Exhibitions
Future
Andrew Zarou, June 1 – July 1, 2012
Robert Henry Contemporary will inaugurate its new home with an exhibition of drawings, collages and sculptures, titled, Centuries of Noon, by Brooklyn based artist Andrew Zarou. With a predilection for both the homogeneity of pattern and the heterogeneity of change Andrew Zarou builds two and three dimensional compositions from found papers, such as graph paper, magazines, technical manuals, etc., plastic, metal, spray-painted paper, wire and wood. This exhibition will feature 30 new pieces from three bodies of work: a series of collages called Flotilla, a series of drawings titled Meditational Flaws and a series of small sculptures known as Mirror Canons.
Past
Richard Garrison, April 12 – May 20, 2012
Richard Garrison analyzes ubiquitous materials and objects from the suburban American landscape, such as Sunday newspaper sale circulars, drive-thru window menu color schemes and product packaging. Through a process of careful scientific-like scrutiny Garrison dissects and restructures the color schemes of common everyday objects and creates Minimalist compositions that expose the beauty in the banal. This deconstruction of quotidian objects and experience is a personal, non-judgmental, examination of the visual, emotional and conceptual aspects of consumerism.

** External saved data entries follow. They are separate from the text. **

(** X19. With more than 30 frames, when the batch appends its
    synthetic record for the first 30, two records of the answer
    carry the frame number 31: the synthetic one at position 30 and
    the record of the first skipped frame right after it. *)
Theorem frame_number_31_twice
    (cfg : Config) (session : Session) (sid : string) (paths : list string)
    (Hsid : s_session_id session = Some sid)
    (Hpaths : s_frames_paths session = Some paths)
    (Hmany : 30 < length paths)
    (Hprobe : check_tesseract = true)
    (Hsynthetic : length (perform_ocr_on_frames fs (firstn 30 paths)) = 31) :
  exists l t,
    results (fst (fst (process_frames cfg fs session))) = Some l
    /\ nth_error l 30 = Some (MkRec 31 "combined_analysis" t)
    /\ nth_error l 31
       = Some (MkRec 31 (nth 30 paths "")
                 "(Frame skipped to improve performance)").
Proof.
  assert (Hne : paths <> []) by (intros ->; simpl in Hmany; lia).
  rewrite (process_frames_reaches_ocr cfg session sid paths Hsid Hpaths Hne Hprobe).
  cbn [fst].
  pose proof (capped_ocr_length paths) as L.
  assert (Hl : capped_ocr fs paths <> []).
  { intros E. rewrite E in L. simpl in L. lia. }
  destruct (summarize_nonempty session _ Hl) as (_ & _ & H3 & _).
  rewrite H3, capped_ocr_eq.
  assert (Hlen : length (firstn 30 paths) = 30)
    by (rewrite length_firstn; lia).
  revert Hsynthetic. unfold perform_ocr_on_frames.
  rewrite batch_decomposition.
  destruct (synthetic_shape (fun p => Returns (perform_ocr_on_frame fs p))
              (firstn 30 paths)) as [E|[run E]]; cbv zeta in E; rewrite E.
  { rewrite app_nil_r, length_map, enumerate_length, Hlen. discriminate. }
  intros _. rewrite Hlen.
  set (real := map (real_record (fun p => Returns (perform_ocr_on_frame fs p)))
                   (Py.enumerate (firstn 30 paths))).
  assert (Hreal : length real = 30).
  { unfold real. now rewrite length_map, enumerate_length. }
  eexists. eexists. split; [reflexivity|]. split.
  - rewrite <- app_assoc, nth_error_app2 by lia.
    rewrite Hreal. reflexivity.
  - rewrite nth_error_app2 by (rewrite length_app, Hreal; simpl; lia).
    rewrite length_app, Hreal. simpl length.
    unfold skipped.
    destruct (length paths - 30) as [|n] eqn:En; [lia|]. reflexivity.
Qed.

End HandlerFacts.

Deanna Lee, March 1 – April 1, 2012
In acrylic on paper Deanna Lee intuitively paints flowing lines and shapes that pool, drape and cluster into areas of visual tension that evoke organic forms, natural systems, geographical strata and topography.
Derek Lerner, January 26 – February 26, 2012
Derek Lerner layers countless well refined marks, lines, and shapes to create complex systems that look as if we are peering through a microscope and a telescope at the same time. After 15 years of working, this group of 10 ink on paper drawings (all 2011) constitute Lerner's latest body of work, stemming from his contradictory feelings about urban sprawl, over-development and humanity as a virus.
Jerry Walden, December 11 – January 22, 2012
Jerry Walden paints hard-edged visual abstractions in acrylic on canvas by layering and juxtaposing random and well considered stripes of color to form undulating lines of shifting hue and direction that result in multi-colored Formalist compositions.
Liz Jaff, October 20 – November 20, 2011
Liz Jaff creates installations and objects which reflect her personal impression of space and memory. She explores the structural attributes and aesthetic qualities intrinsic to paper that she cuts and folds into highly formal compositions in both objects and large-scale installations. Her ink drawings continue these investigations by diagramming folds using ink soaked cloth to make patterns on paper. This exhibition will feature new cut and folded paper pieces and ink on paper drawings produced at the artist’s studios in Greenwich Village and Southampton, NY.
Mike Childs, September 14 – October 16, 2011
In over 17 years of studio practice, through a process of drawing and photographing the cities he has lived in, Toronto and New York City, Mike Childs has developed an abstract language of visual signs and symbols that mimic the experience of looking at and moving through urban spaces.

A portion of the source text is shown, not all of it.